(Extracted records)
Lemma tidy_field d k v e : plain_key k = true → tidy d v e → tidy_fields d (field k v) (e - 5).
Proof. intros Hk Hv. eapply (tidy_cons d k v [] e 0); [done..|by constructor|lia]. Qed.
Lemma tidy_text d k s : plain_key k = true → tidy_fields d (field k (JString s)) (-2).
Proof. intros Hk. by apply (tidy_field d k _ 3), tidy_string. Qed.
Lemma tidy_omit_string d k s : plain_key k = true → tidy_fields d (omit_string k s) 0.
Proof.
  intros Hk. unfold omit_string. case_bool_decide; [by constructor|].
  eapply tidy_fields_weaken; [by apply (tidy_field d k _ 3), tidy_string|lia].
Qed.
Lemma tidy_omit_int d k n : plain_key k = true → tidy_fields d (omit_int k n) 0.
Proof.
  intros Hk. unfold omit_int. destruct (n =? 0)%Z; [by constructor|].
  eapply tidy_fields_weaken; [by apply (tidy_field d k _ 4), tidy_int|lia].
Qed.
Lemma tidy_omit_nil {A} d k (f : A → json) o e : plain_key k = true → (∀ a, tidy d (f a) e) →
  tidy_fields d (omit_nil k f o) (Z.max 0 (e - 5)).
Proof.
  intros Hk Hf. destruct o as [a|]; [|constructor; lia].
  eapply tidy_fields_weaken; [by eapply (tidy_field d k _ e)|lia].
Qed.
Lemma tidy_omit_empty {A} d k (f : A → json) l e : plain_key k = true → (e <= 1)%Z → (∀ a, tidy d (f a) e) →
  tidy_fields (S d) (omit_empty k f l) 0.
Proof.
  intros Hk He Hf. unfold omit_empty. destruct l as [|a l]; [by constructor|].
  eapply tidy_fields_weaken; [eapply (tidy_field (S d) k _ 4); [done|by apply (tidy_map d e)]|lia].
Qed.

[TASK TO COMPLETE] List every line above containing the word "constructor".

[SOLUTION BELOW]
Proof. intros Hk Hv. eapply (tidy_cons d k v [] e 0); [done..|by constructor|lia]. Qed.
  intros Hk. unfold omit_string. case_bool_decide; [by constructor|].
  intros Hk. unfold omit_int. destruct (n =? 0)%Z; [by constructor|].
  intros Hk Hf. destruct o as [a|]; [|constructor; lia].
  intros Hk He Hf. unfold omit_empty. destruct l as [|a l]; [by constructor|].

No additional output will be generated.